We had a lot of mutual friends.
I have two friends in particular who still see a lot of him. One of whom has known him several decades, the other about 8 years.
I am fairly close to these two. One of them knows he's a rapist. I haven't disclosed that to the other one.
I am grateful for their friendship but one of them keeps hinting that I should talk to him again, that maybe one day we could be friends again. She's the one I haven't told about the rapes. The other one who does know about the rapes accepted a lift to a works thing with him over the weekend. I can't believe it. (We all work in a similar industry).
I can't tell these people what to do, of course not. And I wouldn't dream of making them them 'choose' me or him!

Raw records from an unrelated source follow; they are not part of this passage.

(** The one block handed out becomes the pool. *)
Lemma pool_retire s v p n :
  rep s v -> fixedmblk (mmhead s) = 0 -> hv_live v = {[p := n]} -> 8216 <= n ->
  pool_ok (words s) p (pool_blks (p + 24) 32 256) (pool_blks (p + 24) 32 256) ->
  exists v', rep (set_head (set_fixedmblk (p - 8) (mmhead s)) s) v' /\ hv_spans v' = hv_spans v /\ hv_live v' = ∅ /\
    hv_pool v' = fixed_blks (p - 8) /\ p - 8 <> 0.
Proof.
  intros (rs & I & G & L) Hfx Hl Hn P. pose proof (hi_heap _ _ _ _ I) as HP.
  assert (has_blk rs (p - 8) (Blk n BUsed)) as Hu.
  { assert (hv_live v !! p = Some n) as [Hu|[Hx _]]%L; [by rewrite Hl, lookup_singleton_eq|done|congruence]. }
  destruct (heap_retire _ _ _ _ _ _ HP Hu) as (rs' & HP' & Hsp & Hb). destruct (has_blk_ok _ _ _ _ HP _ _ Hu) as (_ & Hp0 & _).
  exists (Mk_hview (hv_spans v) (<[p - 8 := n]> (hv_sys v)) ∅ (hv_free v) (fixed_blks (p - 8))). split; [|cbn; repeat split; lia]. exists rs'. split; [|split].
  - split; cbn; [by eapply heap_head|apply I|]. unfold pool_inv. rewrite decide_False by lia. exists n. split; [apply Hb; by right|].
    split; [done|]. unfold fixed_blks. replace (p - 8 + 8) with p by lia. by replace (p - 8 + 32) with (p + 24) by lia.
  - split; cbn; [rewrite Hsp; apply G|]. intros a z. rewrite Hb, lookup_insert_Some, (proj2 G). naive_solver.
  - intros q k. cbn. split; [done|]. intros [Hq|(_ & Hin & Hout & _)]; [|done]. apply Hb in Hq as [[Hq Hne]|[_ [=]]].
    assert (hv_live v !! q = Some k) as E by (apply L; by left). rewrite Hl in E. apply lookup_singleton_Some in E as [? _]. lia.
Qed.

(** The pool is taken from the heap and becomes a block of its own. *)
Lemma init_pool_spec s v a sz (Q : unit -> hstate -> Prop) :
  rep s v -> fixedmblk (mmhead s) = 0 -> hv_live v = ∅ -> hv_free v !! a = Some sz -> 8216 <= sz ->
  (forall s' v', rep s' v' -> hv_spans v' = hv_spans v -> hv_live v' = ∅ -> head_addr s' = head_addr s ->
     fixedmblk (mmhead s') <> 0 -> hv_pool v' = fixed_blks (fixedmblk (mmhead s')) -> Q tt s') ->
  hwp (init_fixed_pool (head_addr s)) Q s.
Proof.
  intros R Hfx Hlive Ha Hsz HQ. unfold init_fixed_pool. change (RHINO_CONFIG_MM_TLF_BLK_SIZE + MM_ALIGN_UP sizeof_mblk_pool_t) with 8216.
  hstep. eapply alloc_rep; [exact R|done|done| |].
  { intros _ Hfew. apply Hfew in Ha. change (need 8216) with 8216 in Ha. lia. }
  intros p n s2 v2 R2 [Hsp2 Hsy2] Hh2 Hf2 Hp0 Hp8 Hn _ Hl2 _. rewrite Hlive, insert_empty in Hl2.
  assert (hv_live v2 !! p = Some n) as Hp by (by rewrite Hl2, lookup_singleton_eq).
  destruct (rep_live _ _ _ _ R2 Hp) as (_ & _ & _ & _ & Hmap & base & len & Hin & Hb1 & Hb2).
  pose proof R2 as (rs2 & I2 & G2 & L2). destruct (Z.eqb_spec p 0); [lia|]. cbn [negb]. change (MM_ALIGN_UP sizeof_mblk_pool_t) with 24.
  change RHINO_CONFIG_MM_TLF_BLK_SIZE with 8192. change DEF_FIX_BLK_SIZE with 32.
  assert (p + n <= 2 ^ 32) as Hend.
  { pose proof Hp as Hu. apply L2 in Hu as [Hu|[Hx _]]; [|congruence].
    apply (has_blk_ok _ _ _ _ (hi_heap _ _ _ _ I2)) in Hu as (_ & _ & _ & _ & Hu & _). unfold blen in Hu. cbn in Hu. lia. }
  hstep. apply mblk_pool_init_spec; try lia; [done|adr|done|done| | |].
  { intros w Hw. apply Hmap. lia. }
  { intros i Hi. apply Hmap; [lia|adr]. }
  intros s3 P Hh3 Ha3 Hm. change (full_blocks 32 8192) with 256%nat in P.
  apply hwp_hupd. blk_words. destruct s3 as [m3 h3 k3]. cbn in Hh3, Ha3, P, Hm. subst h3 k3.
  assert (rep (set_words m3 s2) v2) as R3.
  { eapply rep_write; [exact R2|exact Hp|]. eapply mchg_mono; [exact Hm|]. intros w Hw. cbv beta in Hw. lia. }
  destruct (pool_retire _ _ _ _ R3 (eq_trans Hf2 Hfx) Hl2) as [v4 (R4 & Hs4 & Hl4 & Hp4 & Hp8')]; [lia|exact P|].
  eapply HQ; [exact R4|congruence|done|done|exact Hp8'|done].
Qed.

But how can I get over this sense of betrayal that I have that they still want to be friends with him knowing what an utter bastard he is.
There was a presentation given at a works thing last year about DA and half a dozen people came up to me afterwards and asked me if I was ok! These people are all aware that he is an utter bastard but still worship the fucking ground he walks on. It's laughable how they're all ' Oooh violent husbands are the worst' but then carry on with him like nothing ever happened, go off and drink tea and eat biscuits... He has the gall to post a long ramble on FB about how men should be good fathers/husbands/role models to their sons after Sarah Everard's murder.
Sorry if this is somewhat rambling. It was after this weekend that I felt particularly rotten.